Page 137 of Dance of Kings and Thieves
Before he left the room, he flicked his fingers. The skyds heaved Dagny to her feet, each guard taking one of her arms.
In the doorway of the dungeons, Dagny looked over her shoulder, her eyes locked with mine.
She winked before the door slammed shut.
Mark three.
CHAPTERFORTY-FOUR
THE MEMORY THIEF
Niall had leftbehind two bulky skydguard to keep watch. One had burns across his chin that left his beard patchy and stringy on half his face. The other was thinner, but the sneer on his face reminded me of a cat cornered and ready to lash out.
Both formidable, yet at our mercy.
“What a girl could do with such men as you.” Sofia’s singsong voice filtered through the darkness. She leaned her shoulder against the bars of her cell. The sleeve of her tunic slipped, revealing her smooth skin.
The guards shifted, dropping their weapons, and nearly spilled blood over which of the two earned the pleasure of unlocking her cell door. They fumbled inside, oblivious to their movements as they locked the door behind them.
Sofia purred against the burned guard’s ear, then traced the cat-like skyd’s flat nose. She giggled like a woman in love and tugged on their tunics, a flash of her glamour burning in her eyes as they disappeared out of sight.
Ragged breaths, a few groans, then two wet grunts followed.
After a few moments, Sofia reappeared, wiping a lock of hair off her brow. “Well then, shall we get to it?”
She beamed, spinning the key ring around her finger.
“You are terrifying,” I said with a laugh.
“So I’m told.” Sofia winked, already out of her cell and racing to Ari’s door.
The ambassador slipped through the small gap.
“Get going,” I told them in a low hiss. “More will return soon.”
Ari’s lip twitched. He’d protested more than once at the thought of leaving me unattended in the cells.
“Ari,” I said. “You need to go. Your illusions must reach this room and with Sofia as she works.”
Ari would be stretched to the brink, no mistake. He’d need to perch somewhere in the middle of two separate rooms in the dungeon to create believable illusions that if Niall returned, he would think nothing was amiss, but also enough tricks of the mind to hide Sofia’s plans in the deeper cells.

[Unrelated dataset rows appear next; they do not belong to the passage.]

(* ===== verification/PqNotifyCorrect.v ===== *)
(** * lib/pq: what [ListenerConn] promises

    The documentation of [ExecSimpleQuery] as a specification of what can be seen of a
    run ([spec_step]), and that every run of the goroutines of [ListenerConn] is one
    that it allows, whatever the server sends: a query that was executed returns the
    answer of the server to that query, and after one that was not none is sent again.
    On the way: the buffer of [replyChan] is never full when the receiver sends on it,
    and no query finds another one running. *)

From S2P Require Import Prelude GoStrings AmqpWire PqBuf PqEncode PqConn PqCorrect PqNotify.

Module PqNotifyCorrect.
Import AmqpWire PqBuf PqEncode PqConn PqNotify.

(** ** Specification *)

(** No query is running, one was sent, the server answered it, the server is ready
    again; or a call has returned that the query was not executed. *)
Inductive phase := Free | Asked | Answered (err : option error) | Complete (err : option error) | Broken.

Inductive spec_step : phase → label → phase → Prop :=
| spec_silent p : spec_step p LSilent p
| spec_send q : spec_step Free (LSend q) Asked
| spec_answer err : spec_step Asked (LAnswer err) (Answered err)
| spec_ready err : spec_step (Answered err) LReady (Complete err)
| spec_return err : spec_step (Complete err) (LReturn true err) Free
| spec_fail p e : spec_step p (LReturn false (Some e)) Broken
| spec_late err : spec_step Broken (LAnswer err) Broken
| spec_late_ready : spec_step Broken LReady Broken.

Inductive spec_run : phase → list label → phase → Prop :=
| spec_nil p : spec_run p [] p
| spec_cons p a p' tr p'' : spec_step p a p' → spec_run p' tr p'' → spec_run p (a :: tr) p''.

(** ** Simulation *)
Definition error_reply (err : option error) : list message :=
  match err with None => [] | Some e => [mkMessage "E" (Some e)] end.
Definition ready_reply : message := mkMessage "Z" None.

(** The replies that have not been received: in the channel, and about to be. *)
Definition in_flight (l : lconn) : list message :=
  l_reply l ++ match l_recv l with RReply m => [m] | _ => [] end.

(** The replies [ms] are for the goroutine that sent the query, which has not taken
    any or has taken the error. *)
Definition due (l : lconn) (err : option error) (ms : list message) : Prop :=
  match l_send l with
  | SWait (Some e) => err = Some e ∧ in_flight l = ms
  | SWait None | SWrite _ | SFail _ | SClose _ => in_flight l = error_reply err ++ ms
  | _ => False
  end.

(** How many replies there can be when nobody waits for them. *)
Definition stale_bound (s : connState) : nat :=
  match s with
  | connStateExpectResponse => 0 | connStateExpectReadyForQuery => 1 | connStateIdle => 2
  end.

Definition related (l : lconn) (p : phase) : Prop :=
  match p with
  | Free => l_state l = connStateIdle ∧ in_flight l = [] ∧
            match l_send l with SFree | SLocked _ | SReady _ => True | _ => False end
  | Asked => l_state l = connStateExpectResponse ∧ due l None []
  | Answered err => l_state l = connStateExpectReadyForQuery ∧ due l err []
  | Complete err => l_state l = connStateIdle ∧ due l err [ready_reply]
  | Broken => l_err l ≠ None ∧ (length (in_flight l) ≤ stale_bound (l_state l))%nat ∧
              match l_send l with SFree | SLocked _ => True | _ => False end
  end.

(** The error is set before the channels are closed, and before a query that failed
    returns. *)
Definition orderly (l : lconn) : Prop :=
  match l_recv l with
  | RCloseReply => l_err l ≠ None ∧ l_replyClosed l = false
  | RCloseNotify | RDone => l_err l ≠ None ∧ l_replyClosed l = true
  | _ => l_replyClosed l = false
  end ∧
  match l_send l with SClose _ => l_err l ≠ None | _ => True end.

Definition sim (l : lconn) (p : phase) : Prop := orderly l ∧ related l p.

Lemma sim_new : sim new_lconn Free.
Proof. done. Qed.

Lemma due_length l err ms : due l err ms → (length (in_flight l) ≤ 1 + length ms)%nat.
Proof.
  rewrite /due. assert (length (error_reply err) ≤ 1)%nat by (destruct err; simpl; lia).
  destruct (l_send l) as [| | | | | |[e|]]; try done; [intros ->|intros ->|intros ->|intros [_ ->]|intros ->];
    rewrite ?length_app; lia.
Qed.
Lemma in_flight_bound l p : sim l p → (length (in_flight l) ≤ 2)%nat.
Proof.
  intros [_ Hr]. destruct p as [| |err|err|]; cbn [related] in Hr.
  - destruct Hr as (_ & -> & _). simpl. lia.
  - destruct Hr as [_ Hd%due_length]. simpl in Hd. lia.
  - destruct Hr as [_ Hd%due_length]. simpl in Hd. lia.
  - destruct Hr as [_ Hd%due_length]. simpl in Hd. lia.
  - destruct Hr as (_ & Hb & _). destruct (l_state l); simpl in Hb; lia.
Qed.

Section listener.
Context {Hlib : PqLib}.

(** The receiver never waits for room in [replyChan]. *)
Lemma reply_has_room l p m : sim l p → l_recv l = RReply m → (length (l_reply l) < reply_cap)%nat.
Proof.
  intros Hs Hm. pose proof (in_flight_bound l p Hs) as Hb. rewrite /in_flight Hm length_app /= in Hb.
  rewrite /reply_cap. lia.
Qed.

(** What a round of the loop does to the state of the protocol. *)
Inductive round_effect : connState → reaction → connState → label → Prop :=
| round_none cur r : (∀ m, r ≠ Reply m) → round_effect cur r cur LSilent
| round_error e : round_effect connStateExpectResponse (Reply (mkMessage "E" (Some e))) connStateExpectReadyForQuery (LAnswer (Some e))
| round_answer r : (∀ m, r ≠ Reply m) → round_effect connStateExpectResponse r connStateExpectReadyForQuery (LAnswer None)
| round_ready : round_effect connStateExpectReadyForQuery (Reply ready_reply) connStateIdle LReady.

Lemma loop_round_effect x cur :
  round_effect cur (loop_round x cur).1 (loop_round x cur).2
    (answer_label x cur (loop_round x cur).2 (loop_round x cur).1).
Proof.
  assert (∀ r, (∀ m, r ≠ Reply m) → round_effect cur r cur (answer_label x cur cur r)) as Hnone.
  { intros r Hr. rewrite /answer_label decide_True //. by constructor. }
  destruct x as [[t r]|e]; [|by apply Hnone]. cbn [loop_round].
  case_decide; [apply Hnone; by destruct (caught _)|].
  case_decide; [by apply Hnone|].
  case_decide; [subst t|].
  { rewrite /setState. case_decide as Hc; cbn [fst snd].
    - subst cur. destruct (caught _) as [e|e]; cbn; [by constructor|by constructor].
    - apply Hnone. by destruct (caught _). }
  case_decide.
  { rewrite /setState. case_decide as Hc; cbn [fst snd]; [|by apply Hnone]. subst cur. by constructor. }
  case_decide; [subst t|].
  { rewrite /setState. case_decide as Hc; cbn [fst snd]; [|by apply Hnone]. subst cur. by constructor. }
  case_decide; by apply Hnone.
Qed.

Lemma related_ext l l' p :
  l_state l' = l_state l → in_flight l' = in_flight l → l_send l' = l_send l → (l_err l ≠ None → l_err l' ≠ None) →
  related l p → related l' p.
Proof.
  intros Hst Hf Hse He. destruct p; cbn [related]; rewrite /due Hst Hf Hse; try done. intros (? & ? & ?). auto.
Qed.

(** The receiver's part of a round. *)
Definition reacted (r : reaction) (l : lconn) : lconn :=
  match r with
  | Continue => l | Notify n => set_recv (RNotify n) l | Reply m => set_recv (RReply m) l
  | Return e => set_recv (REnd e) l
  end.
Lemma in_flight_reacted r cur l : l_recv l = RReceive →
  in_flight (reacted r (set_state cur l)) = in_flight l ++ match r with Reply m => [m] | _ => [] end.
Proof. rewrite /in_flight. intros Hr. destruct r; cbn; by rewrite ?Hr ?app_nil_r. Qed.
Lemma orderly_reacted r cur l : orderly l → l_recv l = RReceive → orderly (reacted r (set_state cur l)).
Proof. rewrite /orderly. intros [H1 H2] Hr. rewrite Hr in H1. by destruct r; cbn; rewrite ?Hr. Qed.
Lemma reacted_fields r cur l :
  l_state (reacted r (set_state cur l)) = cur ∧ l_send (reacted r (set_state cur l)) = l_send l ∧
  l_err (reacted r (set_state cur l)) = l_err l.
Proof. by destruct r. Qed.

Lemma round_sim cur r cur' lab l p :
  round_effect cur r cur' lab → l_state l = cur → l_recv l = RReceive → sim l p →
  ∃ p', spec_step p lab p' ∧ sim (reacted r (set_state cur' l)) p'.
Proof.
  intros He Hst Hre [Ho Hr].
  pose proof (in_flight_reacted r cur' l Hre) as Hf. pose proof (orderly_reacted r cur' l Ho Hre) as Ho'.
  destruct (reacted_fields r cur' l) as (Hst' & Hse' & Her').
  set (l' := reacted r (set_state cur' l)) in *.
  assert (∀ err ms x, due l err ms → in_flight l' = in_flight l ++ x → due l' err (ms ++ x)) as Hdue.
  { intros err ms x. rewrite /due Hse'. destruct (l_send l) as [| | | | | |[e|]]; try done;
      try (intros -> ->; by rewrite app_assoc). intros [-> ->] ->. done. }
  destruct He as [cur r Hn|e|r Hn|].
  - exists p. split; [constructor|]. split; [done|]. eapply related_ext; [| |exact Hse'|by rewrite Her'|exact Hr].
    + by rewrite Hst' Hst.
    + rewrite Hf. destruct r; rewrite ?app_nil_r //. by destruct (Hn m).
  - destruct p as [| |err|err|]; cbn [related] in Hr; try (destruct Hr as [? _]; congruence).
    + exists (Answered (Some e)). split; [constructor|]. split; [done|]. split; [done|].
      destruct Hr as [_ Hd]. rewrite /due Hse' Hf. rewrite /due in Hd.
      destruct (l_send l) as [| | | | | |[e'|]]; try done; [by rewrite Hd..|by destruct Hd|by rewrite Hd].
    + exists Broken. split; [constructor|]. split; [done|]. destruct Hr as (H1 & H2 & H3).
      rewrite Hst in H2. cbn [related]. rewrite Her' Hse' Hst' Hf length_app /=. simpl in H2. auto with lia.
  - assert (in_flight l' = in_flight l) as Hf'.
    { rewrite Hf. destruct r; rewrite ?app_nil_r //. by destruct (Hn m). }
    destruct p as [| |err|err|]; cbn [related] in Hr; try (destruct Hr as [? _]; congruence).
    + exists (Answered None). split; [constructor|]. split; [done|]. split; [done|].
      destruct Hr as [_ Hd]. apply (Hdue None [] []); [done|]. by rewrite app_nil_r.
    + exists Broken. split; [constructor|]. split; [done|]. destruct Hr as (H1 & H2 & H3).
      rewrite Hst in H2. cbn [related]. rewrite Her' Hse' Hst' Hf'. simpl in H2. split_and!; [done|simpl; lia|done].
  - destruct p as [| |err|err|]; cbn [related] in Hr; try (destruct Hr as [? _]; congruence).
    + exists (Complete err). split; [constructor|]. split; [done|]. split; [done|].
      destruct Hr as [_ Hd]. by apply (Hdue err [] [ready_reply]).
    + exists Broken. split; [constructor|]. split; [done|]. destruct Hr as (H1 & H2 & H3).
      rewrite Hst in H2. cbn [related]. rewrite Her' Hse' Hst' Hf length_app /=. simpl in H2. auto with lia.
Qed.

(** A step that shows nothing and changes neither the state nor who is where in
    [ExecSimpleQuery]. *)
Lemma silent_sim l l' p :
  sim l p → orderly l' → l_state l' = l_state l → in_flight l' = in_flight l → l_send l' = l_send l →
  (l_err l ≠ None → l_err l' ≠ None) → ∃ p', spec_step p LSilent p' ∧ sim l' p'.
Proof. intros [_ Hr] Ho Hst Hf Hse He. exists p. split; [constructor|]. split; [done|]. by eapply related_ext. Qed.

Lemma set_err_some e l : l_err (set_err e l) ≠ None.
Proof. by cbn; destruct (l_err l). Qed.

“Ambassador, I work quickly, you know this,” Sofia said. “Not even half a toll will pass, then we will all be back.”
The next moves were critical, and they were our only window of rescuing more than a few lives without getting our own throats slit.
“Half a toll,” Ari demanded. “Not a moment longer. Malin.” He strode to my cell door. “I will tap on the bars for three fast, then two long beats when the illusion has passed. It can be disorienting in the dark like this.”
I nodded, hoping it wasn’t obvious how reluctant I truly was to bid them farewell. Even for half a toll.
Ari gripped my hand through the bars, his gaze rife with the worry of a loyal friend, then with Sofia he drifted toward the heavy iron door in the back of the cells.
The silence was suffocating. I hated my weakness, but after only a few moments, I slid down the wall and hugged my knees to my chest. Soon, humming came from Ari’s cell. Hilarious lamenting tunes of his piss poor luck. From this angle, the frightened face of Sofia was visible in her cell.
Gods. All so lifelike. Even the two guards once again stood watch in the corner. When, in truth, their bodies were shoved in the corner of Sofia’s cell.
I reeled through the moves in my head. With the Kryv’s knowledge of the bowels of the palace, we’d taken strongly educated guesses on how and where to meet certain marks.
If I recalled correctly, Ari would be somewhere in a mop closet halfway between these smaller cells and the long stretch of cages used during the Alver trades at the Masque av Aska. His illusions would keep suspicion off Sofia who, if all went well, should be trudging toward the long cell corridor underground in Hodag’s previously dug tunnel.